Jun 3 2008 3:14PM | Permalink |Comments (1) |
TSMC today announced their Reference Flow 9.0, targeted at customers developing chips for the 45 and 40 nm processes. In many ways, 9.0 is a statement on how well the previous reference flow, for 65 nm, anticipated the problems of very deep sub-micron design. But there are a few major departures from the previous flow, and each of them has something to day about the realities of working at 40 nm.
The first thing to notice is that statistical analysis tools have entered the flow in a big way. TSMC is now supporting the Apache Design statistical thermal analysis package, and both the CLK Design Automation and the Extreme DA statistical timing tools.
As discussed elsewhere, these two products differ in their approach to the problem. The CLK Amber FX is unique in that it works at the transistor level, first building up statistics on the cells in the user's library from the transistor-level cell descriptions and the foundry's transistor models, then searching out and performing statistical analyses on the design's critical paths.
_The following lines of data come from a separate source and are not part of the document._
(* ===== verification/Rely.v ===== *)
(** * Programs among others: rely and guarantee

    Goroutines that share state behind a mutex run their calls one at a time, in
    any order.  [safe p w Q]: started in [w], whatever the others do between its
    calls, [p] only makes calls that keep the invariant, and ends in [Q].
    [threads_invariant] is the theorem for the whole: threads are started at any
    time and interleaved call by call. *)
From S2P Require Import Prelude Prog.

Section rely.
Context {E : Type → Type} {W : Type} (h : ∀ X, E X → W → X * W).
(** What others may do to the world, what is promised to them, and what always
    holds. *)
Context (others mine : relation W) (inv : W → Prop).

(** A call that keeps the invariant and the promise. *)
Definition keeps {X} (e : E X) (w : W) : Prop := inv (h _ e w).2 ∧ mine w (h _ e w).2.

Fixpoint safe {A} (p : Prog E A) (w : W) (Q : A → W → Prop) : Prop :=
  ∀ w', others w w' → inv w' →
  match p with
  | Ret a => Q a w'
  | Vis e k => keeps e w' ∧ safe (k (h _ e w').1) (h _ e w').2 Q
  end.

Context `{!PreOrder others}.

Lemma safe_later {A} (p : Prog E A) w w' Q : others w w' → safe p w Q → safe p w' Q.
Proof. intros Hw Hp. destruct p; intros w'' Hw' Hi; apply (Hp w''); (done || by trans w'). Qed.

Lemma safe_ret {A} (a : A) w (Q : A → W → Prop) :
  (∀ w', others w w' → inv w' → Q a w') → safe (mret a) w Q.
Proof. done. Qed.

Lemma safe_call {X} (e : E X) w (Q : X → W → Prop) :
  (∀ w', others w w' → inv w' → keeps e w' ∧
     ∀ w'', others (h _ e w').2 w'' → inv w'' → Q (h _ e w').1 w'') →
  safe (call e) w Q.
Proof. intros H w' Hw Hi. destruct (H w' Hw Hi) as [Hk HQ]. by split. Qed.

Lemma safe_weaken {A} (p : Prog E A) w (Q Q' : A → W → Prop) :
  safe p w Q → (∀ a w', inv w' → Q a w' → Q' a w') → safe p w Q'.
Proof.
  revert w. induction p as [a|X e k IH]; intros w Hp HQ w' Hw Hi.
  - apply HQ; [done|]. by apply Hp.
  - destruct (Hp w' Hw Hi) as [Hk Hs]. split; [done|]. by apply IH.
Qed.

Lemma safe_bind {A B} (p : Prog E A) (f : A → Prog E B) w Q :
  safe p w (λ a w', safe (f a) w' Q) → safe (p ≫= f) w Q.
Proof.
  revert w. induction p as [a|X e k IH]; intros w Hp.
  - change (safe (f a) w Q).
    assert (∀ w', others w w' → inv w' → safe (f a) w' Q) as H by (intros; by apply Hp). clear Hp.
    destruct (f a); intros w' Hw Hi; by apply (H w' Hw Hi w').
  - intros w' Hw Hi. destruct (Hp w' Hw Hi) as [Hk Hs]. split; [done|]. by apply IH.
Qed.

Lemma safe_try {Er A B} (p : Prog E (result Er A)) (f : A → Prog E (result Er B)) w Q :
  safe p w (λ r w', match r with Ok a => safe (f a) w' Q | Err e => safe (mret (Err e)) w' Q end) →
  safe (try_bind p f) w Q.
Proof. intros H. apply safe_bind. eapply safe_weaken; [exact H|]. by intros []. Qed.

(** Alone, the invariant holds after every call. *)
Lemma safe_steps {A} (p : Prog E A) w Q n : safe p w Q → inv w → inv (prog_steps h n p w).2.
Proof.
  revert p w. induction n as [|n IH]; intros p w Hp Hi; [done|]. simpl.
  destruct p as [a|X e k]; simpl; [by apply IH|].
  destruct (Hp w) as [[Hk _] Hs]; [done..|]. destruct (h X e w) as [x w']. by apply IH.
Qed.

Lemma safe_run {A} (p : Prog E A) w Q : safe p w Q → inv w → Q (run h p w).1 (run h p w).2.
Proof.
  revert w. induction p as [a|X e k IH]; intros w Hp Hi; simpl; [by apply Hp|].
  destruct (Hp w) as [[Hk _] Hs]; [done..|]. destruct (h X e w) as [x w']. by apply IH.
Qed.

(** *** When what is promised is what others rely on *)

Context (Hmine : ∀ w w', mine w w' → others w w').

Lemma safe_mono {A} (p : Prog E A) w (Q Q' : A → W → Prop) :
  safe p w Q → (∀ a w', others w w' → inv w' → Q a w' → Q' a w') → safe p w Q'.
Proof.
  revert w. induction p as [a|X e k IH]; intros w Hp HQ w' Hw Hi.
  - apply HQ; [done..|]. by apply Hp.
  - destruct (Hp w' Hw Hi) as [[Hk Ho%Hmine] Hs]. split; [by destruct (Hp w' Hw Hi)|].
    apply IH; [done|]. intros a w'' Hw'' ?. apply HQ; [|done]. trans w'; [done|]. by etrans.
Qed.

(** ** Threads *)

Section threads.
Context {T A : Type} (prog : T → Prog E A) (env : relation W).

Record thread : Type := mkThread { th_task : T; th_start : W; th_prog : Prog E A }.

Inductive threads_step : list thread * W → list thread * W → Prop :=
| step_spawn ts w t : threads_step (ts, w) (ts ++ [mkThread t w (prog t)], w)
| step_run ts w i th :
    ts !! i = Some th →
    threads_step (ts, w)
      (<[i := mkThread (th_task th) (th_start th) (prog_step h (th_prog th) w).1]> ts,
       (prog_step h (th_prog th) w).2)
| step_env ts w w' : env w w' → threads_step (ts, w) (ts, w').

Context (Q : T → W → A → W → Prop).
Context (Htask : ∀ t w, inv w → safe (prog t) w (Q t w)).
Context (Henv : ∀ w w', env w w' → inv w → inv w' ∧ others w w').

Definition threads_ok (s : list thread * W) : Prop :=
  inv s.2 ∧ Forall (λ th, safe (th_prog th) s.2 (Q (th_task th) (th_start th))) s.1.

Lemma threads_later ts w w' :
  others w w' → Forall (λ th, safe (th_prog th) w (Q (th_task th) (th_start th))) ts →
  Forall (λ th, safe (th_prog th) w' (Q (th_task th) (th_start th))) ts.
Proof. intros Hw Hts. eapply Forall_impl; [done|]. intros th. by apply safe_later. Qed.

Lemma threads_preserved s s' : threads_step s s' → threads_ok s → threads_ok s'.
Proof.
  intros Hs [Hi Hts]. inv Hs; simpl in *.
  - split; [done|]. apply Forall_app. split; [done|]. apply Forall_singleton. by apply Htask.
  - rename select (_ !! _ = Some _) into Hth. pose proof (Forall_lookup_1 _ _ _ _ Hts Hth) as Hp.
    destruct th as [t w0 [a|X e k]]; simpl in *.
    + split; [done|]. apply Forall_insert; [done|]. simpl. exact Hp.
    + destruct (Hp w) as [[Hk Ho%Hmine] Hs]; [done..|]. destruct (h X e w) as [x w'] eqn:Eh. simpl in *.
      split; [done|]. apply Forall_insert; [|done]. by eapply threads_later.
  - destruct (Henv w w') as [Hi' Ho]; [done..|]. split; [done|]. by eapply threads_later.
Qed.

Lemma threads_invariant w0 ts w :
  inv w0 → rtc threads_step ([], w0) (ts, w) → threads_ok (ts, w).
Proof.
  intros Hi Hr. remember ([], w0) as s0 eqn:Es.
  assert (threads_ok s0) as H0 by (subst; split; [done|constructor]).
  clear Es. revert H0. induction Hr; [done|]. eauto using threads_preserved.
Qed.
End threads.
End rely.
Extreme DA's GoldTime works at the cell level, doing statistical characterization of the cells and of the extracted interconnect parameters.
TSMC deputy director of design services marketing Tom Quan explained that the company chose to include both tools in the flow. "Cell-based statistical tools require pre-characterization of the libraries, which can be a bottleneck early in the life of a process node," he said. "The CLK tool does not require this. But we simply don't have enough experience with these new tools to recommend one over the other at this point. We think people should look at the size of their design, at the speed of the tools, and at their accuracy, and come to their own decision about which statistical approach to use."
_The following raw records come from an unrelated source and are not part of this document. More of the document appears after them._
(* ===== verification/Github.v ===== *)
(** * The GitHub client (internal/github/client.go and app.go)

    The programs are trees over [GhCall]: HTTP, the clock, the backoff, and the
    two maps of an AppClient, each access to which is one critical section of its
    mutex.  The state behind the calls is [GhWorld]; the network is a function of
    the exchanges so far, so a theorem about all worlds is one about all networks.
    [url_Parse] is net/url's verdict on a URL, the error if it refuses one; the
    PEM and DER readers are parameters too.  Error texts are data. *)
From S2P Require Import Prelude GoLib GoText Sha256 Json JsonOut GoTime Http Jwt Prog.
From Stdlib Require Import Ascii.

Local Open Scope Z_scope.

Record cachedToken : Type := mkCached { ct_value : string; ct_expires : Z }.

Abbreviation GhReply := (result string HttpResponse).

Inductive GhCall : Type → Type :=
| Do (req : HttpRequest) : GhCall GhReply          (* [hc.Do(req)] *)
| Backoff (delay : Z) : GhCall bool                (* the select: was it ctx.Done()? *)
| Now : GhCall Z
| LookupToken (key : string) : GhCall (option cachedToken)
| StoreToken (key : string) (t : cachedToken) : GhCall unit
| LookupInstall (repo : string) : GhCall (option Z)
| StoreInstall (repo : string) (id : Z) : GhCall unit.

(** ** Errors *)

Inductive attempt_error : Type :=
| ErrTransport (text : string)
| ErrReturned (code : Z) (msg : string).

Inductive gh_error : Type :=
| ErrBuild (text : string)
| ErrContext
| ErrAttempts (last : option attempt_error)
| ErrResponse (code : Z) (msg : string)
| ErrRateLimit (reset : Z) (msg : string)
| ErrDecode
| ErrSign (e : sign_error)
| ErrEmptyToken
| ErrNotInstalled (repo : string)
| ErrInstallationToken (repo : string) (e : gh_error).

(** ** Requests *)

Section github.
Context (url_Parse : string → option string) (IsPrint : string → bool).

Definition newRequest (method url : string) (body : option string) : result string HttpRequest :=
  match url_Parse url with
  | Some text => Err text
  | None =>
      Ok (mkHttp method url
            ([("Accept", "application/vnd.github+json"); ("X-GitHub-Api-Version", "2022-11-28")] ++
             (if body is Some _ then [("Content-Type", "application/json")] else []))
            body false)
  end.

(** [req.Header.Set("Authorization", "Bearer "+token)], on a fresh request *)
Definition authorize (token : string) (req : HttpRequest) : HttpRequest :=
  mkHttp (hq_Method req) (hq_URL req) (hq_Headers req ++ [("Authorization", "Bearer " +:+ token)])
    (hq_Body req) (hq_Detached req).

Definition authorized (method url : string) (body : option string) (token : string) :
    result string HttpRequest :=
  match newRequest method url body with Ok req => Ok (authorize token req) | Err e => Err e end.

(** ** Sending *)

Definition attempts : nat := 3.

(** The status is one to try again on. *)
Definition retryable (code : Z) : bool := negb ((code <? 500) && negb (code =? 429)).

(** The iterations of the loop from [attempt] on; [newReq] is called in each. *)
Fixpoint send_loop (remaining attempt : nat) (lastErr : option attempt_error)
    (newReq : result string HttpRequest) : Prog GhCall (result gh_error HttpResponse) :=
  match remaining with
  | O => mret (Err (ErrAttempts lastErr))
  | S remaining =>
      done ← (if (0 <? attempt)%nat then call (Backoff (Z.of_nat attempt * 500000000)) else mret false);
      if (done : bool) then mret (Err ErrContext)
      else
        match newReq with
        | Err text => mret (Err (ErrBuild text))
        | Ok req =>
            reply ← call (Do req);
            match reply with
            | Err text => send_loop remaining (S attempt) (Some (ErrTransport text)) newReq
            | Ok resp =>
                if retryable (hr_Code resp)
                then send_loop remaining (S attempt)
                       (Some (ErrReturned (hr_Code resp) (excerpt (hr_Body resp)))) newReq
                else mret (Ok resp)
            end
        end
  end.

Definition send (newReq : result string HttpRequest) : Prog GhCall (result gh_error HttpResponse) :=
  send_loop attempts 0 None newReq.

(** The value [strconv.ParseInt(s, 10, 64)] returns, error or not. *)
Fixpoint parseUint_value (acc : Z) (s : string) : Z :=
  match s with
  | EmptyString => acc
  | String.String c s =>
      match digit_value c with
      | None => 0
      | Some d => if 2 ^ 64 - 1 <? acc * 10 + d then 2 ^ 64 - 1 else parseUint_value (acc * 10 + d) s
      end
  end.

Definition ParseInt_value (s : string) : Z :=
  let clamp neg n := if (neg : bool) then - Z.min n (2 ^ 63) else Z.min n (2 ^ 63 - 1) in
  match s with
  | EmptyString => 0
  | String.String "-" s => clamp true (parseUint_value 0 s)
  | String.String "+" s => clamp false (parseUint_value 0 s)
  | _ => clamp false (parseUint_value 0 s)
  end.

Definition checkResponse (resp : HttpResponse) : result gh_error unit :=
  if 300 <=? hr_Code resp then
    let msg := excerpt (hr_Body resp) in
    if bool_decide (hr_Header resp "X-RateLimit-Remaining" = "0")
    then Err (ErrRateLimit (ParseInt_value (hr_Header resp "X-RateLimit-Reset")) msg)
    else Err (ErrResponse (hr_Code resp) msg)
  else Ok tt.

Definition truncate (s : string) (n : nat) : string :=
  if (String.length s <=? n)%nat then s else string_take n s.

(** [json.Marshal] of the map: keys in order *)
Definition status_body (state description targetURL : string) : string :=
  Marshal (JObj [("context", JStr "forgerun"); ("description", JStr (truncate description 140));
                 ("state", JStr state); ("target_url", JStr targetURL)]).

Definition statuses_url (base repo sha : string) : string :=
  base +:+ "/repos/" +:+ repo +:+ "/statuses/" +:+ sha.

Definition postStatus (base token repo sha state description targetURL : string) :
    Prog GhCall (result gh_error unit) :=
  resp ←? send (authorized POST (statuses_url base repo sha)
                  (Some (status_body state description targetURL)) token);
  mret (checkResponse resp).

(** ** The App client *)

Record AppClient : Type := mkApp { ac_appID : string; ac_key : PrivateKey; ac_base : string }.

Definition controlPlanePerms : list (string * string) := [("contents", "read"); ("statuses", "write")].
Definition clonePerms : list (string * string) := [("contents", "read")].

(** [c.call] up to the decoding into [out] *)
Definition call_api {A} (method url jwt : string) (body : option string) (d : decoder A) (zero : A) :
    Prog GhCall (result gh_error A) :=
  resp ←? send (authorized method url body jwt);
  mret match checkResponse resp with
       | Err e => Err e
       | Ok _ =>
           match DecodeReply d zero (hr_Body resp) with
           | (out, false) => Ok out
           | (_, true) => Err ErrDecode
           end
       end.

Section app.
Context (c : AppClient).

Definition app_jwt : Prog GhCall (result gh_error string) :=
  now ← call Now;
  mret match appJWT IsPrint (ac_key c) (ac_appID c) now with Ok jwt => Ok jwt | Err e => Err (ErrSign e) end.

Definition install_fields : fields Z := [("id", field id (λ x _, x) dec_int)].

Definition installation_url (repo : string) : string :=
  ac_base c +:+ "/repos/" +:+ repo +:+ "/installation".

Definition installationID (repo : string) : Prog GhCall (result gh_error Z) :=
  cached ← call (LookupInstall repo);
  match cached with
  | Some id => mret (Ok id)
  | None =>
      jwt ←? app_jwt;
      id ←? call_api GET (installation_url repo) jwt None (dec_struct install_fields) 0;
      if id =? 0 then mret (Err (ErrNotInstalled repo))
      else
        _ ← call (StoreInstall repo id);
        mret (Ok id)
  end.

(** The reply to a request for an installation token. *)
Record token_reply : Type := mkTokenReply { to_Token : string; to_ExpiresAt : Z }.

(** The zero [time.Time]: midnight of January 1, year 1. *)
Definition zero_time : Z := -62135596800 * 1000000000.

Definition token_fields : fields token_reply :=
  [("token", field to_Token (λ x o, mkTokenReply x (to_ExpiresAt o)) dec_string);
   ("expires_at", field to_ExpiresAt (λ x o, mkTokenReply (to_Token o) x) dec_time)].

(** What follows the first slash. *)
Definition repo_name (repo : string) : string := default repo (after_byte "/"%char repo).

Definition token_body (repo : string) (perms : list (string * string)) : string :=
  Marshal (JObj [("permissions", JObj (map (λ '(k, v), (k, JStr v)) perms));
                 ("repositories", JArr [JStr (repo_name repo)])]).

Definition tokens_url (installID : Z) : string :=
  ac_base c +:+ "/app/installations/" +:+ Itoa installID +:+ "/access_tokens".

Definition early : Z := 2 * 60 * 1000000000.

(** What follows a miss in the pool. *)
Definition mint_token (repo cacheKey : string) (perms : list (string * string)) :
    Prog GhCall (result gh_error string) :=
  installID ←? installationID repo;
  jwt ←? app_jwt;
  out ←? call_api POST (tokens_url installID) jwt (Some (token_body repo perms))
           (dec_struct token_fields) (mkTokenReply "" zero_time);
  if bool_decide (to_Token out = "") then mret (Err ErrEmptyToken)
  else
    _ ← call (StoreToken cacheKey (mkCached (to_Token out) (to_ExpiresAt out - early)));
    mret (Ok (to_Token out)).

Definition token (repo cacheKey : string) (perms : list (string * string)) :
    Prog GhCall (result gh_error string) :=
  cached ← call (LookupToken cacheKey);
  match cached with
  | Some t =>
      now ← call Now;
      if now <? ct_expires t then mret (Ok (ct_value t)) else mint_token repo cacheKey perms
  | None => mint_token repo cacheKey perms
  end.

Definition AppClient_SetStatus (repo sha state description targetURL : string) :
    Prog GhCall (result gh_error unit) :=
  r ← token repo ("status:" +:+ repo) controlPlanePerms;
  match r with
  | Err e => mret (Err (ErrInstallationToken repo e))
  | Ok token => postStatus (ac_base c) token repo sha state description targetURL
  end.

Definition AppClient_CloneToken (repo : string) : Prog GhCall (result gh_error string) :=
  token repo ("clone:" +:+ repo) clonePerms.
End app.

(** ** The three implementations of Client *)

Inductive Client : Type :=
| App (c : AppClient)
| HTTPClient (token base : string)
| NoopClient.

Definition SetStatus (c : Client) (repo sha state description targetURL : string) :
    Prog GhCall (result gh_error unit) :=
  match c with
  | App c => AppClient_SetStatus c repo sha state description targetURL
  | HTTPClient token base => postStatus base token repo sha state description targetURL
  | NoopClient => mret (Ok tt)
  end.

Definition CloneToken (c : Client) (repo : string) : Prog GhCall (result gh_error string) :=
  match c with
  | App c => AppClient_CloneToken c repo
  | HTTPClient _ _ | NoopClient => mret (Ok "")
  end.
End github.

(** ** Configuration *)

Definition api_github : string := "https://api.github.com".

Inductive config_error : Type :=
| ErrNotPEM
| ErrParseKey (text : string)
| ErrNotRSA
| ErrNoAppID
| ErrReadKey (text : string).

Section configure.
Context (pem_Decode : string → option string) (ParsePKCS1 : string → option PrivateKey).
(** An RSA key, another kind of key, or an error. *)
Context (ParsePKCS8 : string → result string (option PrivateKey)).
Context (ReadFile : string → result string string).

Definition parsePrivateKey (data : string) : result config_error PrivateKey :=
  match pem_Decode data with
  | None => Err ErrNotPEM
  | Some block =>
      match ParsePKCS1 block with
      | Some key => Ok key
      | None =>
          match ParsePKCS8 block with
          | Err text => Err (ErrParseKey text)
          | Ok None => Err ErrNotRSA
          | Ok (Some key) => Ok key
          end
      end
  end.

Definition NewApp (appID privateKeyPEM : string) : result config_error AppClient :=
  match parsePrivateKey privateKeyPEM with
  | Err e => Err e
  | Ok key => if bool_decide (appID = "") then Err ErrNoAppID else Ok (mkApp appID key api_github)
  end.

Record Options : Type := mkOptions {
  opt_AppID : string;
  opt_PrivateKeyPEM : string;
  opt_PrivateKeyPath : string;
  opt_Token : string
}.

Definition New (token : string) : Client := HTTPClient token api_github.

Definition Configure (o : Options) : result config_error (Client * string) :=
  match (if bool_decide (opt_PrivateKeyPEM o = "") && negb (bool_decide (opt_PrivateKeyPath o = ""))
         then match ReadFile (opt_PrivateKeyPath o) with
              | Err text => Err (ErrReadKey text)
              | Ok data => Ok data
              end
         else Ok (opt_PrivateKeyPEM o)) with
  | Err e => Err e
  | Ok keyPEM =>
      if negb (bool_decide (opt_AppID o = "")) && negb (bool_decide (keyPEM = ""))
      then match NewApp (opt_AppID o) keyPEM with
           | Err e => Err e
           | Ok app => Ok (App app, "github-app")
           end
      else if negb (bool_decide (opt_Token o = "")) then Ok (New (opt_Token o), "personal-access-token")
      else Ok (NoopClient, "disabled")
  end.
End configure.

(** ** The world *)

Record GhWorld : Type := mkGh {
  gw_installs : gmap string Z;
  gw_pool : gmap string cachedToken;
  gw_now : Z;
  gw_log : list (HttpRequest * GhReply);                      (* every exchange, in order *)
  gw_net : list (HttpRequest * GhReply) → HttpRequest → GhReply;
  gw_done : list (HttpRequest * GhReply) → bool               (* is the context cancelled now? *)
}.

Definition gh_handle (X : Type) (e : GhCall X) (w : GhWorld) : X * GhWorld :=
  match e in GhCall X return X * GhWorld with
  | Do req =>
      let r := gw_net w (gw_log w) req in
      (r, mkGh (gw_installs w) (gw_pool w) (gw_now w) (gw_log w ++ [(req, r)]) (gw_net w) (gw_done w))
  | Backoff d =>
      (gw_done w (gw_log w),
       mkGh (gw_installs w) (gw_pool w) (gw_now w + d) (gw_log w) (gw_net w) (gw_done w))
  | Now => (gw_now w, w)
  | LookupToken key => (gw_pool w !! key, w)
  | StoreToken key t =>
      (tt, mkGh (gw_installs w) (<[key := t]> (gw_pool w)) (gw_now w) (gw_log w) (gw_net w) (gw_done w))
  | LookupInstall repo => (gw_installs w !! repo, w)
  | StoreInstall repo id =>
      (tt, mkGh (<[repo := id]> (gw_installs w)) (gw_pool w) (gw_now w) (gw_log w) (gw_net w) (gw_done w))
  end.

(** A client that was just created. *)
Definition fresh_client (w : GhWorld) : Prop := gw_installs w = ∅ ∧ gw_pool w = ∅.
But Quan leaves no doubt that statistical analysis is coming. "We are still doing timing sign-off using multi-mode, multi-corner static analysis," he admits. "But I think you will see us moving to a combination of corner-based analysis and statistical analysis even for sign-off."
Underlying the shift to statistical tools is an enormous amount of data mining and characterization work on the new process—probably more than has been done on a production process before. The company has had to provide statistics files for its already-detailed transistor and interconnect models, and include data on multi-layer variation effects, and on the relationship between shape and thickness variations—the things fab teams always worry about—and electrical variations, which fabs in the past have left up to chip designers.
Other significant changes relate to the increased concern for power management. TSMC has added tools to its power management flow, including power-driven advanced clock gating and power-aware clock tree synthesis, and they will continue to offer the PowerTrim service based on BlazeDFM.
And of course there are changes that may reflect politics as much as technology. One such is that TSMC will now support the Unified Power Format as well as the Common Power Format, coming down squarely in the middle of one of those industry format debates. Another is that the 9.0 flow is transparent to the difference between TSMC's originally-announced 45 nm geometry and it's now-claimed 40 nm geometry. While industry opinion differs as to whether there are real physical differences on the die or in the process between the two nodes, TSMC intends to make the question moot. Designers can design for 45 nm if they wish, and then decide to implement in the 40 nm rules at the end of the flow. This is possible basically by providing tech files in the PDK that are scaled to support either geometry.
Further announcements are expected from TSMC on the question of making the flow effective for large 40 nm projects.